(* ===== verification/Relay.v ===== *)
(** * Relays

    Models [crates/common/src/pbs/relay.rs], the [RelayConfig] of
    [crates/common/src/config/pbs.rs], [pbs/builder.rs], the Builder API paths of
    [pbs/constants.rs] and the user-agent helpers of [utils.rs].  The [url], [http] and
    [reqwest] crates are classes ([UrlLib], [HeaderLib]); the laws stated of them are
    the documented ones. *)

From stdpp Require Import pretty.
From S2P Require Import Prelude Bytes Text Signature PbsTypes Http.

(** ** Constants ([pbs/constants.rs], [lib.rs]) *)

Definition BUILDER_V1_API_PATH : string := "/eth/v1/builder".
Definition BUILDER_V2_API_PATH : string := "/eth/v2/builder".
Definition GET_STATUS_PATH : string := "/status".
Definition REGISTER_VALIDATOR_PATH : string := "/validators".
Definition SUBMIT_BLOCK_PATH : string := "/blinded_blocks".
Definition RELOAD_PATH : string := "/reload".
Definition BUILDER_EVENTS_PATH : string := "/builder_events".
Definition HEADER_VERSION_KEY : string := "X-CommitBoost-Version".
Definition HEADER_START_TIME_UNIX_MS : string := "Date-Milliseconds".
Definition USER_AGENT : string := "user-agent".
Definition DEFAULT_REQUEST_TIMEOUT_SECS : Z := 10.

(** ** The crates the code calls *)

Class UrlLib := {
  (** [Url::parse] *)
  url_parse : string → Result string Url;
  (** [Url::join] *)
  url_join : Url → string → Result string Url;
  (** [url.query_pairs_mut().append_pair(k, v)] *)
  url_append_pair : Url → string → string → Url;
  (** [url.host().map(to_string)] and [url.username()] *)
  url_host : Url → option string;
  url_username : Url → string;
}.

(** [to_ascii_lowercase] *)
Definition lower_byte (b : byte) : byte :=
  if in_range b 65 90 then byte_of_Z (Z_of_byte b + 32) else b.
Definition to_ascii_lowercase (s : string) : string :=
  string_of_bytes (lower_byte <$> bytes_of_string s).

(** visible ASCII, space or tab *)
Definition visible_ascii (b : byte) : bool := in_range b 32 126 || in_range b 9 9.

Class HeaderLib := {
  (** [CARGO_PKG_VERSION] of the build *)
  COMMIT_BOOST_VERSION : string;
  (** [HeaderName::from_str] *)
  header_name_from_str : string → option string;
  (** [HeaderValue::from_str] and [HeaderValue::to_str] *)
  header_value_from_str : string → option HeaderValue;
  header_value_to_str : HeaderValue → option string;
  (** [Client::builder().default_headers(h).timeout(t).build()] *)
  client_build : gmap string HeaderValue → Z → Result string ();
}.
(** Header names are case-insensitive, stored in lower case; a header value is the text
    it was built from, visible ASCII is accepted, and only visible ASCII reads back as
    text; a package version is visible ASCII. *)
Class HeaderCorrect {HL : HeaderLib} := {
  header_name_lower : ∀ k n, header_name_from_str k = Some n → n = to_ascii_lowercase k;
  header_value_bytes : ∀ s v, header_value_from_str s = Some v → v = bytes_of_string s;
  header_value_visible : ∀ s,
    forallb visible_ascii (bytes_of_string s) = true →
    header_value_from_str s = Some (bytes_of_string s);
  header_text_visible : ∀ v s,
    header_value_to_str v = Some s →
    v = bytes_of_string s ∧ forallb visible_ascii (bytes_of_string s) = true;
  version_visible : forallb visible_ascii (bytes_of_string COMMIT_BOOST_VERSION) = true;
}.

Notation HeaderMap := (gmap string HeaderValue) (only parsing).

(** ** Relay configuration *)

Record RelayEntry := { re_id : string; re_pubkey : BlsPublicKey; re_url : Url }.

Record RelayConfig := {
  rc_id : option string;
  entry : RelayEntry;
  headers : option (gmap string string);
  get_params : option (gmap string string);
  enable_timing_games : bool;
  target_first_request_ms : option Z;
  frequency_get_header_ms : option Z;
  validator_registration_batch_size : option Z;
}.

(** [RelayConfig::id] *)
Definition relay_config_id (c : RelayConfig) : string := default (re_id (entry c)) (rc_id c).

(** the values [empty_string_as_none] accepts *)
Inductive BatchSizeHelper : Type := HelperStr (s : string) | HelperNumber (n : Z).

(** [str::parse::<usize>] *)
Definition digit_of_byte (b : byte) : option Z :=
  if in_range b 48 57 then Some (Z_of_byte b - 48) else None.
Fixpoint parse_digits (acc : Z) (l : bytes) : option Z :=
  match l with
  | [] => Some acc
  | b :: l =>
      d ← digit_of_byte b;
      let acc := 10 * acc + d in
      if acc <? u64_bound then parse_digits acc l else None
  end.
Definition parse_usize (s : string) : option Z :=
  match bytes_of_string s with
  | [] => None
  | [x2b] => None
  | x2b :: l => parse_digits 0 l
  | l => parse_digits 0 l
  end.

Definition empty_string_as_none (h : BatchSizeHelper) : Result string (option Z) :=
  match h with
  | HelperStr str =>
      if String.eqb str "" then Ok None
      else match parse_usize str with
           | Some n => Ok (Some n)
           | None => Err "Expected empty string or number"%string
           end
  | HelperNumber number => Ok (Some number)
  end.

(** ** Relay clients *)

Record Client := { default_headers : HeaderMap; client_timeout_secs : Z }.
Record RelayClient := { rl_id : string; rl_client : Client; rl_config : RelayConfig }.

(** [RelayClient::pubkey] *)
Definition relay_pubkey (r : RelayClient) : BlsPublicKey := re_pubkey (entry (rl_config r)).
Definition relay_url (r : RelayClient) : Url := re_url (entry (rl_config r)).

Section RelayOps.
Context {HX : HexLib} {UL : UrlLib} {HL : HeaderLib} {HO : HashOrder string}.

(** [impl Deserialize for RelayEntry]; [BlsPublicKey::from_hex] also checks the length *)
Definition pubkey_from_hex (s : string) : option BlsPublicKey :=
  b ← result_ok (hex_decode s); if decide (length b = 48%nat) then Some b else None.
Definition relay_entry_deserialize (url : Url) : Result string RelayEntry :=
  id ← ok_or (url_host url) "missing host"%string;
  pubkey ← ok_or (pubkey_from_hex (url_username url)) "invalid BLS pubkey"%string;
  Ok {| re_pubkey := pubkey; re_url := url; re_id := id |}.

(** one turn of the [for (key, value) in custom_headers] loop *)
Definition insert_custom_header (h : HeaderMap) (kv : string * string)
    : Result string HeaderMap :=
  name ← ok_or (header_name_from_str kv.1) "{key} is an invalid header name"%string;
  value ← ok_or (header_value_from_str kv.2) "{key} has an invalid header value"%string;
  Ok (<[name := value]> h).

Definition version_headers : HeaderMap :=
  {[ to_ascii_lowercase HEADER_VERSION_KEY := bytes_of_string COMMIT_BOOST_VERSION ]}.

(** [RelayClient::new] *)
Definition relay_client_new (config : RelayConfig) : Result string RelayClient :=
  hs ← match headers config with
       | Some custom_headers =>
           try_fold insert_custom_header version_headers (hash_iter custom_headers)
       | None => Ok version_headers
       end;
  _ ← client_build hs DEFAULT_REQUEST_TIMEOUT_SECS;
  Ok {| rl_id := relay_config_id config;
        rl_client := {| default_headers := hs;
                        client_timeout_secs := DEFAULT_REQUEST_TIMEOUT_SECS |};
        rl_config := config |}.

(** [BuilderApiVersion::path] and its [Display] *)
Definition api_version_path (v : BuilderApiVersion) : string :=
  match v with V1 => BUILDER_V1_API_PATH | V2 => BUILDER_V2_API_PATH end.
Definition api_version_display (v : BuilderApiVersion) : string :=
  match v with V1 => "v1" | V2 => "v2" end.

Definition get_url (r : RelayClient) (path : string) : Result PbsError Url :=
  url ← map_err UrlParsing (url_join (relay_url r) path);
  Ok match get_params (rl_config r) with
     | Some params =>
         fold_left (λ url kv, url_append_pair url kv.1 kv.2) (hash_iter params) url
     | None => url
     end.

Definition builder_api_url (r : RelayClient) (path : string) (v : BuilderApiVersion)
    : Result PbsError Url :=
  get_url r (api_version_path v +:+ path).

Definition get_header_url (r : RelayClient) (slot : Z) (parent_hash : B256)
    (validator_pubkey : BlsPublicKey) : Result PbsError Url :=
  builder_api_url r
    ("/header/" +:+ pretty slot +:+ "/" +:+ hex_encode_prefixed parent_hash +:+ "/"
     +:+ hex_encode_prefixed validator_pubkey) V1.
Definition get_status_url (r : RelayClient) : Result PbsError Url :=
  builder_api_url r GET_STATUS_PATH V1.
Definition register_validator_url (r : RelayClient) : Result PbsError Url :=
  builder_api_url r REGISTER_VALIDATOR_PATH V1.
Definition submit_block_url (r : RelayClient) (v : BuilderApiVersion) : Result PbsError Url :=
  builder_api_url r SUBMIT_BLOCK_PATH v.

(** ** User agent ([utils.rs]) *)

Definition get_user_agent (req_headers : HeaderMap) : string :=
  default "" (req_headers !! USER_AGENT ≫= header_value_to_str).
Definition get_user_agent_with_version (req_headers : HeaderMap)
    : Result string HeaderValue :=
  let ua := get_user_agent req_headers in
  ok_or (header_value_from_str ("commit-boost/" +:+ COMMIT_BOOST_VERSION +:+ " " +:+ ua))
    "invalid header value"%string.
End RelayOps.

(** ** Lemmas *)

Section RelayLemmas.
Context {HL : HeaderLib} {HC : HeaderCorrect} {HO : HashOrder string}.

Lemma user_agent_is_visible h : forallb visible_ascii (bytes_of_string (get_user_agent h)) = true.
Proof.
  unfold get_user_agent. destruct (h !! USER_AGENT) as [v|]; simpl; [|done].
  destruct (header_value_to_str v) as [s|] eqn:E; simpl; [|done].
  by apply header_text_visible in E as [_ E].
Qed.

(** The user agent sent to relays can always be built. *)
Lemma user_agent_with_version_ok h : ∃ v, get_user_agent_with_version h = Ok v.
Proof.
  unfold get_user_agent_with_version. eexists. rewrite header_value_visible; [done|].
  by rewrite !bytes_of_string_app, !forallb_app, version_visible, user_agent_is_visible.
Qed.

(** What the loop over the custom headers leaves in the map. *)
Lemma insert_custom_headers_lookup l h h' n :
  try_fold insert_custom_header h l = Ok h' →
  (n ∉ (to_ascii_lowercase ∘ fst) <$> l → h' !! n = h !! n) ∧
  (∀ kv, kv ∈ l → to_ascii_lowercase kv.1 = n →
     (∀ kv', kv' ∈ l → to_ascii_lowercase kv'.1 = n → kv' = kv) →
     h' !! n = Some (bytes_of_string kv.2)).
Proof.
  revert h. induction l as [|[k v] l IH]; intros h H; simpl in H.
  { injection H as <-. set_solver. }
  apply result_bind_ok in H as (h1 & Hh1 & H).
  unfold insert_custom_header in Hh1. simpl in Hh1. inv_ok.
  match goal with H : header_name_from_str _ = Some _ |- _ => apply header_name_lower in H as -> end.
  match goal with H : header_value_from_str _ = Some _ |- _ => apply header_value_bytes in H as -> end.
  destruct (IH _ H) as [IH1 IH2]. split.
  - intros Hn. apply not_elem_of_cons in Hn as [Hne Hn].
    rewrite IH1 by done. by apply lookup_insert_ne.
  - intros kv Hkv Hlow Huniq.
    destruct (decide (n ∈ (to_ascii_lowercase ∘ fst) <$> l)) as [Hin|Hout].
    + apply list_elem_of_fmap in Hin as (kv' & Hn & Hin). simpl in Hn.
      assert (kv' = kv) as -> by (apply Huniq; [by right|done]).
      apply IH2; [done|done|]. intros kv' ? ?. apply Huniq; [by right|done].
    + apply elem_of_cons in Hkv as [->|Hkv].
      * rewrite IH1 by done. simpl in *. subst. by rewrite lookup_insert_eq.
      * exfalso. apply Hout. apply list_elem_of_fmap. by exists kv.
Qed.

(** Headers of a relay client.  A client that was built sends every configured
    header whose name is configured once up to letter case, with the configured value;
    it sends the version header with this build's version unless the configuration
    overrides that very header; and it keeps the relay's configuration and identifier. *)
Theorem relay_client_headers (config : RelayConfig) (r : RelayClient) :
  relay_client_new config = Ok r →
  rl_config r = config ∧
  rl_id r = default (re_id (entry config)) (rc_id config) ∧
  (∀ k v, default ∅ (headers config) !! k = Some v →
     (∀ k' v', default ∅ (headers config) !! k' = Some v' →
        to_ascii_lowercase k' = to_ascii_lowercase k → k' = k) →
     default_headers (rl_client r) !! to_ascii_lowercase k = Some (bytes_of_string v)) ∧
  ((∀ k v, default ∅ (headers config) !! k = Some v →
      to_ascii_lowercase k ≠ to_ascii_lowercase HEADER_VERSION_KEY) →
   default_headers (rl_client r) !! to_ascii_lowercase HEADER_VERSION_KEY
   = Some (bytes_of_string COMMIT_BOOST_VERSION)).
Proof.
  intros H. unfold relay_client_new in H. apply result_bind_ok in H as (hs & H & Hr).
  inv_ok. split; [done|]. split; [done|].
  destruct (headers config) as [custom|]; simpl in *; inv_ok; [split|].
  - intros k v Hk Huniq.
    eapply (insert_custom_headers_lookup _ _ _ (to_ascii_lowercase k)) in H as [_ H].
    apply (H (k, v)); [by apply hash_iter_elem|done|].
    intros [k' v'] Hin%hash_iter_elem Hlow. simpl in Hlow.
    assert (k' = k) as -> by (by eapply Huniq). by simplify_eq.
  - intros Hno.
    eapply (insert_custom_headers_lookup _ _ _ (to_ascii_lowercase HEADER_VERSION_KEY))
      in H as [H _].
    rewrite H; [apply lookup_singleton_eq|].
    intros ([k v] & Hlow & Hin%hash_iter_elem)%list_elem_of_fmap. by eapply Hno.
  - split; [intros k v Hk; by rewrite lookup_empty in Hk|].
    intros _. apply lookup_singleton_eq.
Qed.
End RelayLemmas.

- - -

Please copy each line from the material above in which the string "constants" appears.

    [pbs/constants.rs] and the user-agent helpers of [utils.rs].  The [url], [http] and
(** ** Constants ([pbs/constants.rs], [lib.rs]) *)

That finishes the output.